[The data — start]
Lemma loading_user_run (es : list Event) :
  forall w, Inv env w -> isLoading (ui w) = true ->
  forallb isUserEvent es = true ->
  snd (run env w es) = [] /\
  isLoading (ui (fst (run env w es))) = true /\
  inflight (fst (run env w es)) = inflight w.
Proof.
  induction es as [|e r IH]; intros w I H U; simpl; [auto|].
  simpl in U. apply andb_true_iff in U as [Ue Ur].
  destruct (loading_user_step w e I H Ue) as (O1 & L1 & F1).
  pose proof (step_Inv env w e I) as I1.
  destruct (step env w e) as [w1 out1]. simpl in *.
  destruct (IH w1 I1 L1 Ur) as (O2 & L2 & F2).
  destruct (run env w1 r) as [w2 out2]. simpl in *.
  subst. rewrite F2, F1. auto.
Qed.

End Runs.

(** C1. While a submission is in flight ([isLoading] true) the submit
    action cannot be triggered again: at most one request is pending in
    any reachable world, a request is pending exactly while [isLoading]
    holds, a click on the submit control is then not dispatched, and no
    sequence of user events sends a second request or ends the wait. *)
Theorem inflight_blocks_resubmission :
  forall (env : Env) (w : World),
    reachable env w ->
    (List.length (inflight w) <= 1)%nat /\
    (isLoading (ui w) = true <-> List.length (inflight w) = 1%nat) /\
    (isLoading (ui w) = true ->
     submitEnabled (render env (ui w)) = false /\
     (forall now, step env w (ClickSubmit now) = (w, [])) /\
     (forall es, forallb isUserEvent es = true ->
        snd (run env w es) = [] /\
        isLoading (ui (fst (run env w es))) = true /\
        inflight (fst (run env w es)) = inflight w)).
Proof.
  intros env w H. pose proof (reachable_Inv env w H) as I.
  pose proof (inv_inflight _ _ I) as L.
  split; [|split].
  - rewrite L. destruct (isLoading (ui w)); lia.
  - rewrite L. destruct (isLoading (ui w)); split; congruence.
  - intros Load. split; [|split].
    + rewrite submitEnabled_spec, Load, andb_false_r. reflexivity.
    + intros now. now apply loading_click_ignored.
    + intros es U. now apply loading_user_run.
Qed.
(** X26. A tags cell that is missing, empty, or made of white space and
    commas only gives an item no tags at all. *)
Theorem parse_tags_blank_cell c :
  (∀ s x, c = Some s → In x (list_ascii_of_string s) →
          is_space x = true ∨ x = ","%char) →
  parse_tags c = [].
Proof.
  intros Hblank. unfold parse_tags.
  set (s := default EmptyString c).
  assert (∀ x, In x (list_ascii_of_string s) → is_space x = true ∨ x = ","%char)
    as Hs.
  { subst s. destruct c as [s|]; simpl; [|intros x []].
    intros x Hx. exact (Hblank s x eq_refl Hx). }
  assert (∀ piece, piece ∈ split "," s → strip piece = EmptyString) as Hpieces.
  { intros piece Hpiece. unfold strip. rewrite lstrip_blank; [reflexivity|].
    intros x Hx. destruct (Hs x (split_pieces_chars _ _ _ _ Hpiece Hx)) as [?| ->];
      [assumption|].
    destruct (split_pieces_without_separator _ _ _ Hpiece Hx). }
  induction (split "," s) as [|piece pieces IH]; [reflexivity|].
  simpl. rewrite (Hpieces piece) by apply list_elem_of_here. simpl.
  apply IH. intros p Hp. apply Hpieces, list_elem_of_further, Hp.
Qed.

End MiscFacts.

(** ** The cache of the metrics endpoint                                   *)

Module MetricsCacheFacts.
Import Py RecoApi FeedbackFacts ApiFacts MiscFacts.
Local Open Scope Q_scope.

Section Blueprint.
Context {FS : Type} (os : Platform FS).
Context {Engine : Type}.
Variable RecommendationEngine : string → M FS Engine.
Variable evaluate_at_k : Z → string → M (Engine * FS) (list (string * json)).
Variable int_of_string : string → option Z.
Variable service_root : string.

Local Abbreviation world := (@world FS Engine).
Local Abbreviation metrics :=
  (metrics os RecommendationEngine evaluate_at_k int_of_string
           service_root).
Local Abbreviation arg_k := (arg_k int_of_string).
Local Abbreviation get_engine :=
  (get_engine os RecommendationEngine service_root).

(** C9. Let a call of the metrics endpoint answer with status 200, and
    let a second call come while the cache has not expired: at most 60
    seconds after the evaluation the cache holds, which is the first call
    itself if that one evaluated. The cache then holds one result [res];
    if the first call found the cache stale, [res] is what [evaluate_at_k]
    returned for the first call's [k] and strategy. The second call
    evaluates nothing, leaves everything as it was, and answers with
    status 200 and data in which every field of [res] has the value [res]
    gives it, as in the first answer, whatever [k] and strategy the second
    call asks for; these two show only under the keys "k" and "strategy",
    and only if [res] has no field of that name. *)
Theorem metrics_cache_keyed_by_time_only
    args1 args2 now1 now2 (w w1 : world) resp1 k2 :
  metrics args1 now1 w = (resp1, w1) →
  status_code resp1 = 200%Z →
  arg_k args2 = inr k2 →
  (∀ last, _LAST_EVAL w1 = Some last → now2 - last <= 60) →
  ∃ k1 res data1 data2,
    arg_k args1 = inr k1 ∧
    _LAST_EVAL_RESULT w1 = Some res ∧
    (cache_stale w now1 = true →
     _LAST_EVAL w1 = Some now1 ∧
     ∃ eng w0,
       get_engine w = (inr eng, w0) ∧
       fst (evaluate_at_k k1 (arg_strategy args1) (eng, fs w0)) = inr res) ∧
    (cache_stale w now1 = false → _LAST_EVAL_RESULT w = Some res ∧ w1 = w) ∧
    resp1
    = mkResponse (JObject [("status", JString "success");
                           ("data", JObject data1)]) 200 ∧
    metrics args2 now2 w1
    = (mkResponse (JObject [("status", JString "success");
                            ("data", JObject data2)]) 200, w1) ∧
    (NoDup (map fst res) →
     ∀ key,
       lookup_key data1 key
       = match lookup_key res key with
         | Some v => Some v
         | None =>
             if String.eqb key "k" then Some (JNumber (inject_Z k1))
             else if String.eqb key "strategy"
                  then Some (JString (arg_strategy args1))
                  else None
         end ∧
       lookup_key data2 key
       = match lookup_key res key with
         | Some v => Some v
         | None =>
             if String.eqb key "k" then Some (JNumber (inject_Z k2))
             else if String.eqb key "strategy"
                  then Some (JString (arg_strategy args2))
                  else None
         end).
Proof.
  intros Hfirst Hok Hk2 Hwindow.
  destruct (metrics_success _ _ _ _ _ _ _ _ _ _ Hfirst Hok)
    as (k1 & res & last & Hk1 & Hres & Hlast & Hresp & Hstale & Hfresh).
  exists k1, res, (metrics_data k1 (arg_strategy args1) res),
         (metrics_data k2 (arg_strategy args2) res).
  split; [exact Hk1|]. split; [exact Hres|]. split.
  { intros Hs. destruct (Hstale Hs) as [-> Hsource]. split; assumption. }
  split; [exact Hfresh|]. split; [exact Hresp|]. split.
  - apply metrics_from_cache; [exact Hk2| |exact Hres].
    apply (cache_fresh_when_within_window w1 now2 last res Hres Hlast).
    apply Hwindow, Hlast.
  - intros Hnd key. unfold metrics_data.
    rewrite !(lookup_dict_merge _ _ _ Hnd). split; reflexivity.
Qed.

End Blueprint.

End MetricsCacheFacts.

(** ** Worked examples for the further properties                           *)

Module MoreExamples.
Import Py Frame Fixtures MoreFixtures.
Local Open Scope Q_scope.

Lemma idle_user_wf : wf idle_user.
Proof.
  repeat split; simpl.
  - refine (bool_decide_unpack _ _). vm_compute. exact I.
  - refine (bool_decide_unpack _ _). vm_compute. exact I.
  - repeat constructor.
Defined.

Lemma average_precision_within_unit_interval_witness :
  0 <= Evaluation.average_precision_at_k ["A"; "C"] ["B"; "A"; "C"] 2 <= 1.
Proof.
  apply RankingMetricsFacts.average_precision_within_unit_interval.
  refine (bool_decide_unpack _ _). vm_compute. exact I.
Defined.

Lemma average_precision_zero_without_hit_witness :
  Evaluation.average_precision_at_k ["A"] ["B"; "C"; "A"] 2 == 0.
Proof.
  apply RankingMetricsFacts.average_precision_zero_without_hit.
  intros p Hp Hactual.
  apply list_elem_of_singleton in Hactual as ->.
  vm_compute in Hp.
  apply elem_of_cons in Hp as [Hp|Hp]; [discriminate|].
  apply elem_of_cons in Hp as [Hp|Hp]; [discriminate|]. inversion Hp.
Defined.

Lemma ranking_metrics_use_top_k_only_witness :
  Evaluation.precision_recall_at_k ["A"] ["A"; "B"] 0
  = Evaluation.precision_recall_at_k ["A"] ["A"; "B"] 1.
Proof.
  refine (proj1 (proj2 (proj2 (RankingMetricsFacts.ranking_metrics_use_top_k_only
                                 ["A"] ["A"; "B"] 0)) _)).
  lia.
Defined.

Lemma evaluate_holdout_without_positive_rows_witness :
  Evaluation.evaluate_holdout_at_k flaky_recommend 5 idle_user
  = (inr (Evaluation.mkMetrics (0 # 1000000) (0 # 1000000) (0 # 1000000)
            (0 # 1000000)), idle_user).
Proof.
  apply HoldoutFacts.evaluate_holdout_without_positive_rows.
  intros u row Hin. vm_compute in Hin.
  apply list_elem_of_singleton in Hin. injection Hin as -> ->. reflexivity.
Defined.

Lemma evaluate_holdout_returns_when_recommender_does_witness :
  ∃ m, Evaluation.evaluate_holdout_at_k steady_recommend 5 two_users
       = (inr m, two_users).
Proof.
  apply HoldoutFacts.evaluate_holdout_returns_when_recommender_does.
  - exact Examples.two_users_wf.
  - intros df' u. eexists _, _. split; reflexivity.
Defined.

Lemma record_leaves_other_cells_witness :
  at_ (Feedback.interactions_df
         (snd (Feedback.record full_os show_entry manager "u1" "B" "like" None
                 fresh_world))) "u2" "B"
  = inr 2.
Proof.
  apply RecordMoreFacts.record_leaves_other_cells.
  - exact Examples.two_users_wf.
  - discriminate.
  - reflexivity.
Defined.

Lemma record_appends_new_labels_witness :
  index (Feedback.interactions_df
           (snd (Feedback.record mem_os show_entry manager "u3" "A" "like" None
                   fresh_world)))
  = ["u1"; "u2"; "u3"] ∧
  at_ (Feedback.interactions_df
         (snd (Feedback.record mem_os show_entry manager "u3" "A" "like" None
                 fresh_world))) "u3" "B"
  = inr 0.0.
Proof.
  pose proof (RecordMoreFacts.record_appends_new_labels
                mem_os show_entry manager "u3" "A" "like" None fresh_world
                Examples.two_users_wf) as (Hindex & _ & Hrow).
  split; [exact Hindex|].
  apply Hrow.
  - intros Hin. vm_compute in Hin.
    apply elem_of_cons in Hin as [Hin|Hin]; [discriminate|].
    apply elem_of_cons in Hin as [Hin|Hin]; [discriminate|]. inversion Hin.
  - apply list_elem_of_further, list_elem_of_here.
  - discriminate.
Defined.

(** Twelve likes from 1.0 end on 5.0, twelve dislikes on -5.0. *)
Lemma record_repeated_saturates_witness :
  Feedback.stored
    (Feedback.interactions_df
       (Feedback.record_times mem_os show_entry 12 manager "u1" "A" "like"
          fresh_world)) "u1" "A" == 5.0 ∧
  Feedback.stored
    (Feedback.interactions_df
       (Feedback.record_times mem_os show_entry 12 manager "u1" "A" "dislike"
          fresh_world)) "u1" "A" == -5.0.
Proof.
  refine (proj2 (proj2 (RecordMoreFacts.record_repeated_saturates
                          mem_os show_entry 12 manager "u1" "A" fresh_world
                          Examples.two_users_wf Examples.u1_A_in_bounds)) _).
  lia.
Defined.

Lemma parse_tags_clean_witness :
  "calm" ≠ EmptyString ∧ Preprocessing.strip "calm" = "calm" ∧
  ¬ In ","%char (list_ascii_of_string "calm").
Proof.
  apply (LoaderMoreFacts.parse_tags_clean (Some " outdoor ,, calm ") "calm").
  vm_compute. apply list_elem_of_further, list_elem_of_here.
Defined.

Lemma load_reco_datasets_well_formed_witness :
  wf (mkDF ["u1"; "u2"] ["A"; "C"] [[1; 0]; [0; 0]]).
Proof.
  refine (LoaderMoreFacts.load_reco_datasets_well_formed
            read_catalog read_two_users "data"
            (Preprocessing.mkItems ["A"; "C"]
               (Some [Some "Walk"; Some "Calm music"])
               [Some "Item"; Some "Item"] [["outdoor"; "calm"]; []])
            _ two_users _ _ Examples.two_users_wf _).
  - vm_compute. reflexivity.
  - reflexivity.
  - refine (bool_decide_unpack _ _). vm_compute. exact I.
Defined.

Lemma load_reco_datasets_requires_item_id_witness :
  Preprocessing.load_reco_datasets read_without_ids read_two_users "data"
  = inl (ValueError "items.csv must include item_id column").
Proof.
  exact (LoaderMoreFacts.load_reco_datasets_requires_item_id
           read_without_ids read_two_users "data" raw_without_ids
           eq_refl eq_refl).
Defined.

(** The log cannot be written: the client gets a 500, the engine has the
    rating. *)
Lemma feedback_reaches_engine_before_log_witness :
  RecoApi.feedback full_os new_toy_engine toy_feedback float_of_digits show_json
    "/srv" (inr body_five_stars) "2024-01-01T00:00:00" warm_api
  = (RecoApi.error_response "No space left on device" 500,
     RecoApi.mkWorld
       (Some [(RecoApi.JString "u1", RecoApi.JString "A", 5)]) None None []).
Proof.
  exact (ApiMoreFacts.feedback_reaches_engine_before_log
           full_os new_toy_engine toy_feedback float_of_digits show_json "/srv"
           body_five_stars "2024-01-01T00:00:00" warm_api
           (RecoApi.JString "u1") (RecoApi.JString "A") 5 RecoApi.JNull
           [] [(RecoApi.JString "u1", RecoApi.JString "A", 5)] [] []
           eq_refl eq_refl eq_refl eq_refl eq_refl eq_refl eq_refl eq_refl
           eq_refl eq_refl).
Defined.

(** A cached result from time 100 is replaced at time 200. *)
Lemma metrics_refreshes_stale_cache_witness :
  toy_metrics_endpoint [("k", "3")] 200
    (RecoApi.mkWorld (Some []) (Some 100)
       (Some [("evaluated_k", RecoApi.JNumber 5)]) [])
  = (RecoApi.metrics_response
       (RecoApi.metrics_data 3 "hybrid"
          [("evaluated_k", RecoApi.JNumber (inject_Z 3));
           ("evaluated_strategy", RecoApi.JString "hybrid")]),
     RecoApi.mkWorld (Some []) (Some 200)
       (Some [("evaluated_k", RecoApi.JNumber (inject_Z 3));
              ("evaluated_strategy", RecoApi.JString "hybrid")]) []).
Proof.
  exact (ApiMoreFacts.metrics_refreshes_stale_cache
           mem_os new_toy_engine toy_evaluate int_of_digits "/srv"
           [("k", "3")] 200
           (RecoApi.mkWorld (Some []) (Some 100)
              (Some [("evaluated_k", RecoApi.JNumber 5)]) [])
           3 [] eq_refl eq_refl eq_refl).
Defined.

Lemma metrics_rejects_unreadable_k_witness :
  toy_metrics_endpoint [("k", "five")] 130
    (snd (toy_metrics_endpoint [("k", "5")] 100 idle_api))
  = (RecoApi.error_response "invalid literal for int() with base 10: 'five'" 500,
     snd (toy_metrics_endpoint [("k", "5")] 100 idle_api)).
Proof.
  exact (ApiMoreFacts.metrics_rejects_unreadable_k
           mem_os new_toy_engine toy_evaluate int_of_digits "/srv"
           [("k", "five")] 130
           (snd (toy_metrics_endpoint [("k", "5")] 100 idle_api))
           (ValueError "invalid literal for int() with base 10: 'five'") eq_refl).
Defined.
[The data — finish]
Set down exactly the lines from the opening line of the material through the line in which "destruct (run env" occurs, both included, and no other lines.

Lemma loading_user_run (es : list Event) :
  forall w, Inv env w -> isLoading (ui w) = true ->
  forallb isUserEvent es = true ->
  snd (run env w es) = [] /\
  isLoading (ui (fst (run env w es))) = true /\
  inflight (fst (run env w es)) = inflight w.
Proof.
  induction es as [|e r IH]; intros w I H U; simpl; [auto|].
  simpl in U. apply andb_true_iff in U as [Ue Ur].
  destruct (loading_user_step w e I H Ue) as (O1 & L1 & F1).
  pose proof (step_Inv env w e I) as I1.
  destruct (step env w e) as [w1 out1]. simpl in *.
  destruct (IH w1 I1 L1 Ur) as (O2 & L2 & F2).
  destruct (run env w1 r) as [w2 out2]. simpl in *.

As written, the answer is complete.